Similarly remarkably, the species-specific LAMP for S. haematobium amplified all gDNA from hybrid forms in addition to the pure S. haematobium gDNA. Our S. haematobium-LAMP is based on a 2522 bp sequence of S. haematobium ribosomal intergenic spacer (IGS) DNA (GenBank: AJ223838) [64] that amplifies a highly specific sub-sequence target of 199 bp of that species [44]. The IGS of Schistosoma species contains many repeats, and recombination is a relatively frequent event, although sequences of S. haematobium are well conserved within the IGS [64]. Since the molecular characterization of the hybrids showed a S. haematobium signature (either by cox1 or ITS-2 genetic profiles), amplification of the S. haematobium IGS sequence could be possible in all hybrid schistosomes tested.
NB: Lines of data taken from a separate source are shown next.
Definition binary_op (op : binop) (a b : value) : result value :=
  match a, b with
  | VInt x, VInt y =>
      match op with
      | Add => Ok (VInt (x + y))
      | Sub => Ok (VInt (x - y))
      | Mult => Ok (VInt (x * y))
      | Div =>
          if (y =? 0)%Z then Raise (zero_division "division by zero")
          else Ok (VFloat (PyFloat.div (PyFloat.of_Z x) (PyFloat.of_Z y)))
      | FloorDiv =>
          if (y =? 0)%Z
          then Raise (zero_division "integer division or modulo by zero")
          else Ok (VInt (x / y))
      | Pow =>
          if (0 <=? y)%Z then Ok (VInt (x ^ y))
          else if (x =? 0)%Z
          then Raise (zero_division
                        "0.0 cannot be raised to a negative power")
          else Ok (VFloat (PyFloat.round64 (Qpower (inject_Z x) y)))
      end
  | _, _ =>
    match to_num a, to_num b with
    | Some x, Some y =>
      match op with
      | Add => Ok (VFloat (PyFloat.add x y))
      | Sub => Ok (VFloat (PyFloat.sub x y))
      | Mult => Ok (VFloat (PyFloat.mul x y))
      | Div =>
          if is_zero y then Raise (zero_division "float division by zero")
          else Ok (VFloat (PyFloat.div x y))
      | FloorDiv =>
          if is_zero y then Raise (zero_division "float floor division by zero")
          else Ok (VFloat (num_floor (PyFloat.div x y)))
      | Pow =>
          match x, b with
          | Fin q, VInt e =>
              if Qeq_bool q 0 && (e <? 0)%Z
              then Raise (zero_division
                            "0.0 cannot be raised to a negative power")
              else Ok (VFloat (PyFloat.round64 (Qpower q e)))
          | _, _ =>
              Raise (mkExn OtherError "power is not an exact rational")
          end
      end
    | _, _ => Raise (type_error "unsupported operand type(s)")
    end
  end.

Definition unary_op (op : unop) (a : value) : result value :=
  match a, op with
  | VInt x, UAdd => Ok (VInt x)
  | VInt x, USub => Ok (VInt (- x))
  | VFloat x, UAdd => Ok (VFloat x)
  | VFloat x, USub => Ok (VFloat (PyFloat.neg x))
  | _, _ => Raise (type_error "bad operand type for unary operator")
  end.

(** sin, cos, exp and log at the only rational arguments where their
    value is rational. *)
Definition apply_ufunc (f : ufunc) (x : num) : result value :=
  match f, x with
  | Sin, Fin q =>
      if Qeq_bool q 0 then Ok (VFloat (Fin 0))
      else Raise (mkExn OtherError "sin is not an exact rational")
  | Cos, Fin q =>
      if Qeq_bool q 0 then Ok (VFloat (Fin 1))
      else Raise (mkExn OtherError "cos is not an exact rational")
  | Exp, Fin q =>
      if Qeq_bool q 0 then Ok (VFloat (Fin 1))
      else Raise (mkExn OtherError "exp is not an exact rational")
  | Log, Fin q =>
      if Qeq_bool q 1 then Ok (VFloat (Fin 0))
      else if Qeq_bool q 0 then Ok (VFloat NInf)
      else if Qle_bool q 0 then Ok (VFloat NaN)
      else Raise (mkExn OtherError "log is not an exact rational")
  | Exp, PInf => Ok (VFloat PInf)
  | Exp, NInf => Ok (VFloat (Fin 0))
  | Log, PInf => Ok (VFloat PInf)
  | _, _ => Ok (VFloat NaN)
  end.

Definition call_object (f : value) (args : list value) : result value :=
  match f, args with
  | VUfunc u, [VInt z] => apply_ufunc u (PyFloat.of_Z z)
  | VUfunc u, [VFloat x] => apply_ufunc u x
  | VUfunc _, _ => Raise (type_error "invalid arguments of a ufunc")
  | VBuiltin name, [VInt z] =>
      if String.eqb name "abs" then Ok (VInt (Z.abs z))
      else if String.eqb name "float" then Ok (VFloat (PyFloat.of_Z z))
      else Raise (mkExn OtherError "builtin outside this instance")
  | VBuiltin name, [VFloat x] =>
      if String.eqb name "abs" then Ok (VFloat (num_abs x))
      else if String.eqb name "float" then Ok (VFloat x)
      else Raise (mkExn OtherError "builtin outside this instance")
  | VBuiltin _, _ => Raise (mkExn OtherError "builtin outside this instance")
  | VClosure ps body, _ => Raise (type_error "<lambda>() argument mismatch")
  | _, _ => Raise (type_error "object is not callable")
  end.

Definition getattr (v : value) (attr : string) : result value :=
  match v with
  | VInt _ | VFloat _ =>
      if String.eqb attr "real" then Ok v
      else if String.eqb attr "imag" then
        Ok (match v with VInt _ => VInt 0 | _ => VFloat (Fin 0) end)
      else Raise (mkExn AttributeError
                    ("object has no attribute '" ++ attr ++ "'"))
  | _ => Raise (mkExn AttributeError
                  ("object has no attribute '" ++ attr ++ "'"))
  end.

Definition interp : Interp :=
  {| Py.py_parse := PyText.parse;
     Py.builtins := builtins;
     Py.binary_op := binary_op;
     Py.unary_op := unary_op;
     Py.call_object := call_object;
     Py.getattr := getattr |}.

(** [float(text)]: the decimal value, rounded to binary64. *)
Definition py_float (text : string) : option num :=
  option_map PyFloat.round_num (PyText.float_of_string text).

Definition as_float (v : value) : result num :=
  match v with
  | VInt z => Ok (PyFloat.round64 (inject_Z z))
  | VFloat x => Ok x
  | _ => Raise (type_error "float() argument must be a string or a real number")
  end.

Definition ivp_validate (t0 tf y0 : num) : result unit :=
  if PyFloat.is_finite y0 then Ok tt
  else Raise (mkExn ValueError
                "All components of the initial state `y0` must be finite.").

(** *** Explicit Euler with a fixed number of steps *)

Definition euler_steps : nat := 4.

(** The nodes (t_k, y_k) after [n] more steps of size [h] from (t, y),
    the slope at (t, y) being [f]. *)
Fixpoint euler_nodes (fn : num -> num -> result num) (h : num) (n : nat)
         (t y f : num) : result (list (num * num * num)) :=
  match n with
  | O => Ok [(t, y, f)]
  | S n =>
      let t' := PyFloat.add t h in
      let y' := PyFloat.add y (PyFloat.mul h f) in
      bind (fn t' y') (fun f' =>
      bind (euler_nodes fn h n t' y' f') (fun l =>
      Ok ((t, y, f) :: l)))
  end.

(** The piecewise linear interpolant through the nodes. *)
Fixpoint interpolate (nodes : list (num * num * num)) (t : num) : num :=
  match nodes with
  | [] => NaN
  | [(tk, yk, fk)] => PyFloat.add yk (PyFloat.mul (PyFloat.sub t tk) fk)
  | (tk, yk, fk) :: (((tk', _, _) :: _) as r) =>
      if PyFloat.ltb t tk'
      then PyFloat.add yk (PyFloat.mul (PyFloat.sub t tk) fk)
      else interpolate r t
  end.

Definition euler (fn : num -> num -> result num) (t0 tf y0 f0 : num)
  : result OdeResult :=
  let h := PyFloat.div (PyFloat.sub tf t0) (PyFloat.of_nat euler_steps) in
  bind (euler_nodes fn h euler_steps t0 y0 f0) (fun nodes =>
  let yl := match last nodes (t0, y0, f0) with (_, y, _) => y end in
  Ok {| success := PyFloat.is_finite yl;
        sol := interpolate nodes;
        y_final := yl |}).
Regarding urine samples analysis, we are aware that our Schistosoma spp.-LAMP has not been tested with clinical specimens, but results obtained in simulated human urine samples indicate that, although with some differences, the LAMP test is sensitive enough to detect hybrid schistosomes at a low level in urine. Better results were obtained when applying a commercial kit for DNA extraction than heated urine, because of the well-known effectiveness of this procedure to isolate genomic DNA from urine samples suitable for further molecular analyses [65]. However, amplification (with the unexplainable exception in hybrid Sb-Sh/Sh) was also obtained just with heated whole urine without prior DNA extraction at an acceptable level. This inexpensive and simple rapid-heating procedure could be potentially very useful under certain circumstances when a large number of samples must be tested, mainly in low-resource settings in endemic areas.

5. Conclusions

In conclusion, the results of this preliminary study demonstrated that the genus-specific LAMP assay could be a potential molecular tool to be use for detection, not only for different pure schistosome species, but also for hybrids S. haematobium-S. bovis in urine samples. Although further research for evaluation of the assay for the application in clinical samples is required, the method is potentially adaptable for field diagnosis and disease surveillance in schistosomiasis endemic areas where human infections by schistosome hybrids are increasingly common.